▶ Records to use:

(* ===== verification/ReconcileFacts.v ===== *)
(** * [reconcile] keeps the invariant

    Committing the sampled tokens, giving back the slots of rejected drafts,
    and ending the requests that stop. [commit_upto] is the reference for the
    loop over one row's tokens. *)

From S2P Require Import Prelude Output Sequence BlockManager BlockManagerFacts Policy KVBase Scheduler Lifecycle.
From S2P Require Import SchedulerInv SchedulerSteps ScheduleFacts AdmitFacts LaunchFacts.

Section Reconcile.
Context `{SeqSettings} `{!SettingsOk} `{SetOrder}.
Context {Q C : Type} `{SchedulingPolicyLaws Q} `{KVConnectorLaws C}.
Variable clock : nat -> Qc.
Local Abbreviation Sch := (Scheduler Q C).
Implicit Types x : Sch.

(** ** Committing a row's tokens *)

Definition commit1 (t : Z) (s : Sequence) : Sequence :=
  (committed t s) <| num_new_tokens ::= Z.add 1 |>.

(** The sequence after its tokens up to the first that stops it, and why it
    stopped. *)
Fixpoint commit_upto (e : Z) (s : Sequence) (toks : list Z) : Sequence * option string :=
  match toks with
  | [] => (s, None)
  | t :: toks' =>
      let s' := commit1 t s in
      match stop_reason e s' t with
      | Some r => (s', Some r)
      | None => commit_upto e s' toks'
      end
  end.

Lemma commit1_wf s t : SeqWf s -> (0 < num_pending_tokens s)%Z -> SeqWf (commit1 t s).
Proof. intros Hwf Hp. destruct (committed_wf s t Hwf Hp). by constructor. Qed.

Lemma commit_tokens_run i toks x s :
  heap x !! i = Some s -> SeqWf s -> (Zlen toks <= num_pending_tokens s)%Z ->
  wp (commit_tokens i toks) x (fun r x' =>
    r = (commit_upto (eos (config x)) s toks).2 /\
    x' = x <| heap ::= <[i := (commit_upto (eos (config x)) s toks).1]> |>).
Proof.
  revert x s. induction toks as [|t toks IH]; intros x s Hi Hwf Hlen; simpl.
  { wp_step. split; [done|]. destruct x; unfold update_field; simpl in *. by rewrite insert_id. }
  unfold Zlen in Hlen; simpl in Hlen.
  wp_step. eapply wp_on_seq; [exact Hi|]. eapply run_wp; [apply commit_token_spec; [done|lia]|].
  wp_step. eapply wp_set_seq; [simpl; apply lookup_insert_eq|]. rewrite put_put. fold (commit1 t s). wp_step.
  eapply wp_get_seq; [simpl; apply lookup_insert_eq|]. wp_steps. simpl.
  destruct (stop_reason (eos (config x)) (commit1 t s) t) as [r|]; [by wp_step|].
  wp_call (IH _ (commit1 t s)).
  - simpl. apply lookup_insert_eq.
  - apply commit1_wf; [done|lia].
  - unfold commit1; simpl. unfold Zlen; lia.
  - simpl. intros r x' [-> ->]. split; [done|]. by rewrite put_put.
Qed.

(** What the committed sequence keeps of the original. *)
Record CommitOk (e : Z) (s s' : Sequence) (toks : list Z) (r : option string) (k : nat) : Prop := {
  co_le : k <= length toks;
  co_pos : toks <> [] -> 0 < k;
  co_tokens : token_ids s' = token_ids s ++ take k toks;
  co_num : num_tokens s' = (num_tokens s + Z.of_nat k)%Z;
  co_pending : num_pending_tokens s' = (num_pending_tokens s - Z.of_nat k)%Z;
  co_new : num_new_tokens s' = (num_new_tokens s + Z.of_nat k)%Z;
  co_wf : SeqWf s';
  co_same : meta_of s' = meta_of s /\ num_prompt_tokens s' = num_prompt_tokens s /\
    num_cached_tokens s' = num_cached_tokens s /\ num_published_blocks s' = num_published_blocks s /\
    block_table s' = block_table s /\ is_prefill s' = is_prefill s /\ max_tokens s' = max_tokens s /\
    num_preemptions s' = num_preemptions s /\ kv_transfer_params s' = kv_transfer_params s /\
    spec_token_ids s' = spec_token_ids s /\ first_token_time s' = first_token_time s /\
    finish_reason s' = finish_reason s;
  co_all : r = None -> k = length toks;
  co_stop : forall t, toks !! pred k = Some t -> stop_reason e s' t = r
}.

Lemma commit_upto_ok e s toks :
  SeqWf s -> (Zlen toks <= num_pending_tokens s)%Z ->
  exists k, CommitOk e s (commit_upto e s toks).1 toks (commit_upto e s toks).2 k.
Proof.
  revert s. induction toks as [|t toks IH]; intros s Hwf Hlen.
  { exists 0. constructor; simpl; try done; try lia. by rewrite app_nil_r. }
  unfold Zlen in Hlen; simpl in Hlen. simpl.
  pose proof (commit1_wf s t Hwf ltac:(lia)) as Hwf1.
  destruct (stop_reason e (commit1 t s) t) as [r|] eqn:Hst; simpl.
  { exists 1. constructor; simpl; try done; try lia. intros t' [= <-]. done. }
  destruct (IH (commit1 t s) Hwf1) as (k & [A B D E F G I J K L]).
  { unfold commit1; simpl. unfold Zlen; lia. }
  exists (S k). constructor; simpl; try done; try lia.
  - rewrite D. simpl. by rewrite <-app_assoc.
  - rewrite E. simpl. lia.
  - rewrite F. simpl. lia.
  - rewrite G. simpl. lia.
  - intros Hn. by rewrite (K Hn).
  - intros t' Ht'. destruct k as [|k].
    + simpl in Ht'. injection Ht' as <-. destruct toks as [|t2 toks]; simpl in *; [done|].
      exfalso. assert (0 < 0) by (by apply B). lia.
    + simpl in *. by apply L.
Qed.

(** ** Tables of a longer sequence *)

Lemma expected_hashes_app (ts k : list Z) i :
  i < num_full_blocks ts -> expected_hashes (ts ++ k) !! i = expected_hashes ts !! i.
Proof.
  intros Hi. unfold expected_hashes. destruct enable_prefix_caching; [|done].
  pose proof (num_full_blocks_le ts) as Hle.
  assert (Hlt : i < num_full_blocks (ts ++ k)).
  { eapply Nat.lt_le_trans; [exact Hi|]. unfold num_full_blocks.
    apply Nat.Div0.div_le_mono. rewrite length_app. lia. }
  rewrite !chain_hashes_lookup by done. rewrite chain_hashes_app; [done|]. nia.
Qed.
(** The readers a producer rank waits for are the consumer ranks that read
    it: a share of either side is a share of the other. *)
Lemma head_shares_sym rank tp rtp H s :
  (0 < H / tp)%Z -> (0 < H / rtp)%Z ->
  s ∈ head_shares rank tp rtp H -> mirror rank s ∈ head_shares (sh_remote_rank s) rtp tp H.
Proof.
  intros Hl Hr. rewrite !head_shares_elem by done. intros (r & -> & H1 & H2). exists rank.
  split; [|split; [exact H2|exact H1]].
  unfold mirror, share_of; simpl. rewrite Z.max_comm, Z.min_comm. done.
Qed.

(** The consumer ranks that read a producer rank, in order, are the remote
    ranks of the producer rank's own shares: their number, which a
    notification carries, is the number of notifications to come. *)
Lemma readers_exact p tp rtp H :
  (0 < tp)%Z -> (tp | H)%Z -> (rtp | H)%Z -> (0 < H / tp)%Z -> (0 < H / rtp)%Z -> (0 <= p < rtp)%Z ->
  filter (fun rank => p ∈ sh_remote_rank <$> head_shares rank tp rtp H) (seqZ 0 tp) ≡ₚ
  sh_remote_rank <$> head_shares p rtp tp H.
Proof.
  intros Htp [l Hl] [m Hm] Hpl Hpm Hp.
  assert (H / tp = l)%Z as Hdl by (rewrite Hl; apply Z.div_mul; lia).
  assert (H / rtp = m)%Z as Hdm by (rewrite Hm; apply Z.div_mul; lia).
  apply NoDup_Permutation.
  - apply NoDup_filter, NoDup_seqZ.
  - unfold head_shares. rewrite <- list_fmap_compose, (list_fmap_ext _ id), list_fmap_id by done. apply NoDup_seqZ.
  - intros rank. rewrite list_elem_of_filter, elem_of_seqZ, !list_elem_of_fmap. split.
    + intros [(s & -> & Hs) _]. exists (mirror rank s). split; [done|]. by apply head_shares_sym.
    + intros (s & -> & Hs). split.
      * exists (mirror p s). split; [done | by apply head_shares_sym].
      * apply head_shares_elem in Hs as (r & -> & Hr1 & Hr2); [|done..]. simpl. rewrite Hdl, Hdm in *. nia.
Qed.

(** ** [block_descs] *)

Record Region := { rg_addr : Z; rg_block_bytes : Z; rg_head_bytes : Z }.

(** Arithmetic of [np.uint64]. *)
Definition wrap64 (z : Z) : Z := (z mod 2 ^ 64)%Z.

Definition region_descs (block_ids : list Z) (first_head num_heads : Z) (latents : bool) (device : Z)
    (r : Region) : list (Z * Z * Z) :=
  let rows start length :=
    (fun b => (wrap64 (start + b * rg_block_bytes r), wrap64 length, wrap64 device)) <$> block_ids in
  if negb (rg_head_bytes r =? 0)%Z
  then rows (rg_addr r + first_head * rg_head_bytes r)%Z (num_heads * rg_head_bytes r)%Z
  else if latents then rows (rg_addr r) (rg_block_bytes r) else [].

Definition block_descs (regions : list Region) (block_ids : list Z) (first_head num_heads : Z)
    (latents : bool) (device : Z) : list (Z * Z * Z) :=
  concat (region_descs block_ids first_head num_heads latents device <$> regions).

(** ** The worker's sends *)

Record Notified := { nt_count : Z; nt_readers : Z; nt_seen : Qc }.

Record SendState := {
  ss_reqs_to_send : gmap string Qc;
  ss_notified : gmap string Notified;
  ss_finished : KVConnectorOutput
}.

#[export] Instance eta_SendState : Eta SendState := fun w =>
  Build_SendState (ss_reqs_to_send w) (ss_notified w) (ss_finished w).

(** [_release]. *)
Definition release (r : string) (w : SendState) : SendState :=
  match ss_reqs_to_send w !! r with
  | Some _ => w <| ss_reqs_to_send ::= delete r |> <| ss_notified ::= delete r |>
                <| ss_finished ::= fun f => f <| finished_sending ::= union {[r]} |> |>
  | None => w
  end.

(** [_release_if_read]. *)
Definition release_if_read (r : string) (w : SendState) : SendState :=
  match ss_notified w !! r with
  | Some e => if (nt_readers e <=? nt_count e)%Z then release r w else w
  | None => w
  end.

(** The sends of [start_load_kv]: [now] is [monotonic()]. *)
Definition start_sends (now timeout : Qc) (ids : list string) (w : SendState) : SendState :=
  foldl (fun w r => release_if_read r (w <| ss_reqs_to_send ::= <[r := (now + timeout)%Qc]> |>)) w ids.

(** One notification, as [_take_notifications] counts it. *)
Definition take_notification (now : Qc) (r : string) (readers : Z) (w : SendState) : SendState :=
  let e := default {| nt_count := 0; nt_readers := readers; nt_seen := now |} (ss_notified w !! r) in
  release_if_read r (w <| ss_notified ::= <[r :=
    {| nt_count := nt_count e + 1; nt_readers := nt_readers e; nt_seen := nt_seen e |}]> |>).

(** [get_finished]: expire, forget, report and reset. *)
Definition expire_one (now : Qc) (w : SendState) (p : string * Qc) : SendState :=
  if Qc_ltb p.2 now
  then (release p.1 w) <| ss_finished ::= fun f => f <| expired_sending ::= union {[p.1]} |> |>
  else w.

▶ Aim of the exercise:
Give back exactly the lines from the first line of the records through the line holding "revert x s.", including both of those lines and leaving out all others.

▶ Written reply:
(* ===== verification/ReconcileFacts.v ===== *)
(** * [reconcile] keeps the invariant

    Committing the sampled tokens, giving back the slots of rejected drafts,
    and ending the requests that stop. [commit_upto] is the reference for the
    loop over one row's tokens. *)

From S2P Require Import Prelude Output Sequence BlockManager BlockManagerFacts Policy KVBase Scheduler Lifecycle.
From S2P Require Import SchedulerInv SchedulerSteps ScheduleFacts AdmitFacts LaunchFacts.

Section Reconcile.
Context `{SeqSettings} `{!SettingsOk} `{SetOrder}.
Context {Q C : Type} `{SchedulingPolicyLaws Q} `{KVConnectorLaws C}.
Variable clock : nat -> Qc.
Local Abbreviation Sch := (Scheduler Q C).
Implicit Types x : Sch.

(** ** Committing a row's tokens *)

Definition commit1 (t : Z) (s : Sequence) : Sequence :=
  (committed t s) <| num_new_tokens ::= Z.add 1 |>.

(** The sequence after its tokens up to the first that stops it, and why it
    stopped. *)
Fixpoint commit_upto (e : Z) (s : Sequence) (toks : list Z) : Sequence * option string :=
  match toks with
  | [] => (s, None)
  | t :: toks' =>
      let s' := commit1 t s in
      match stop_reason e s' t with
      | Some r => (s', Some r)
      | None => commit_upto e s' toks'
      end
  end.

Lemma commit1_wf s t : SeqWf s -> (0 < num_pending_tokens s)%Z -> SeqWf (commit1 t s).
Proof. intros Hwf Hp. destruct (committed_wf s t Hwf Hp). by constructor. Qed.

Lemma commit_tokens_run i toks x s :
  heap x !! i = Some s -> SeqWf s -> (Zlen toks <= num_pending_tokens s)%Z ->
  wp (commit_tokens i toks) x (fun r x' =>
    r = (commit_upto (eos (config x)) s toks).2 /\
    x' = x <| heap ::= <[i := (commit_upto (eos (config x)) s toks).1]> |>).
Proof.
  revert x s. induction toks as [|t toks IH]; intros x s Hi Hwf Hlen; simpl.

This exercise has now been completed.